(** [run]: the result, and the file it wrote to. *)
Definition run (fuel : nat) (file : File) : M W (StreamDownloadResult * File) :=
  if p_byte_count p =? 0 then
    digest ← or_throw "" (hashHex []);
    mret ({| sr_success := true; sr_failure := NoFailure; sr_metrics := no_metrics;
             sr_ranges := []; sr_sha256 := digest; sr_probe_sha256 := digest;
             sr_probe_bytes := p_probe_bytes p |}, file)
  else
    start_time ← op steady_now;
    op clearLogDataChunks;;
    '(exit, s) ← attempts fuel 0 (initial_state file start_time);
    let x := r_transfer s in
    match exit with
    | ReturnNow => mret (failed_result p s, x_file x)
    | _ =>
        flushed ← (if p_write_file p then file_flush (x_file x) else mret (x_file x));
        match exit with
        | Finished =>
            result ← finish_success s;
            mret (result, flushed)
        | _ =>
            let why :=
              if bool_decide (r_failure s = NoFailure)
              then (if complete (x_ranges x) (p_byte_count p) then VerificationFailed
                    else IncompleteDownload)
              else r_failure s in
            mret (failed_result p (set_failure why s), flushed)
        end
    end.
End Program.

(** * What the owner promises *)

(** [clock] is the steady clock; no operation turns it back, and a wait takes
    time.  [Good] is an invariant of the owner and of the threads running beside
    the session, under which a drain for a log gives [good_chunk]s of that log. *)
Definition harmless {W A} (Good : W -> Prop) (clock : W -> Z) (f : W -> A * W) : Prop :=
  forall w, Good w -> Good (f w).2 /\ clock w <= clock (f w).2.

Class SessionOwnerLaws (W : Type) `{SessionOwner W} (Good : W -> Prop)
    (good_chunk : LogDataChunk -> Prop) (clock : W -> Z) : Prop := {
  cancelled_harmless : harmless Good clock cancelled;
  drain_harmless : forall id, harmless Good clock (drainLogDataChunks id);
  clear_harmless : harmless Good clock clearLogDataChunks;
  request_harmless : forall id o n, harmless Good clock (sendLogRequestData id o n);
  end_harmless : harmless Good clock sendLogRequestEnd;
  zeros_harmless : harmless Good clock zeroLengthDataCount;
  wait_harmless : forall d, harmless Good clock (waitForLogDataNotify d);
  interruptible_harmless : forall d, harmless Good clock (interruptibleSleep d);
  sleep_harmless : forall d, harmless Good clock (sleep_for d);
  classify_harmless : harmless Good clock classifyTransferTimeout;
  progress_harmless : forall n, harmless Good clock (updateProgressBytes n);
  abort_harmless : forall why, harmless Good clock (abortLogTransfer why);
  now_harmless : harmless Good clock steady_now;
  device_harmless : harmless Good clock device_ok;
  drain_good : forall id w, Good w ->
    Forall (fun c => good_chunk c /\ c_id c = id) (drainLogDataChunks id w).1;
  now_clock : forall w, Good w -> (steady_now w).1 = clock (steady_now w).2;
  wait_advances : forall d w, Good w -> 0 < d -> clock w < clock (waitForLogDataNotify d w).2;
}.

(** Prove that an operation of the owner is harmless. *)
Ltac harmless_op :=
  first [ apply cancelled_harmless | apply drain_harmless | apply clear_harmless
        | apply request_harmless | apply end_harmless | apply zeros_harmless
        | apply wait_harmless | apply interruptible_harmless | apply sleep_harmless
        | apply classify_harmless | apply progress_harmless | apply abort_harmless
        | apply now_harmless | apply device_harmless ].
■ ■ ■
EXERCISE BRIEF » Please copy the line that contains "(** [clock] is" and each line after it through the end of the records, exactly, and no other lines.

WRITTEN SOLUTION »
(** [clock] is the steady clock; no operation turns it back, and a wait takes
    time.  [Good] is an invariant of the owner and of the threads running beside
    the session, under which a drain for a log gives [good_chunk]s of that log. *)
Definition harmless {W A} (Good : W -> Prop) (clock : W -> Z) (f : W -> A * W) : Prop :=
  forall w, Good w -> Good (f w).2 /\ clock w <= clock (f w).2.

Class SessionOwnerLaws (W : Type) `{SessionOwner W} (Good : W -> Prop)
    (good_chunk : LogDataChunk -> Prop) (clock : W -> Z) : Prop := {
  cancelled_harmless : harmless Good clock cancelled;
  drain_harmless : forall id, harmless Good clock (drainLogDataChunks id);
  clear_harmless : harmless Good clock clearLogDataChunks;
  request_harmless : forall id o n, harmless Good clock (sendLogRequestData id o n);
  end_harmless : harmless Good clock sendLogRequestEnd;
  zeros_harmless : harmless Good clock zeroLengthDataCount;
  wait_harmless : forall d, harmless Good clock (waitForLogDataNotify d);
  interruptible_harmless : forall d, harmless Good clock (interruptibleSleep d);
  sleep_harmless : forall d, harmless Good clock (sleep_for d);
  classify_harmless : harmless Good clock classifyTransferTimeout;
  progress_harmless : forall n, harmless Good clock (updateProgressBytes n);
  abort_harmless : forall why, harmless Good clock (abortLogTransfer why);
  now_harmless : harmless Good clock steady_now;
  device_harmless : harmless Good clock device_ok;
  drain_good : forall id w, Good w ->
    Forall (fun c => good_chunk c /\ c_id c = id) (drainLogDataChunks id w).1;
  now_clock : forall w, Good w -> (steady_now w).1 = clock (steady_now w).2;
  wait_advances : forall d w, Good w -> 0 < d -> clock w < clock (waitForLogDataNotify d w).2;
}.

(** Prove that an operation of the owner is harmless. *)
Ltac harmless_op :=
  first [ apply cancelled_harmless | apply drain_harmless | apply clear_harmless
        | apply request_harmless | apply end_harmless | apply zeros_harmless
        | apply wait_harmless | apply interruptible_harmless | apply sleep_harmless
        | apply classify_harmless | apply progress_harmless | apply abort_harmless
        | apply now_harmless | apply device_harmless ].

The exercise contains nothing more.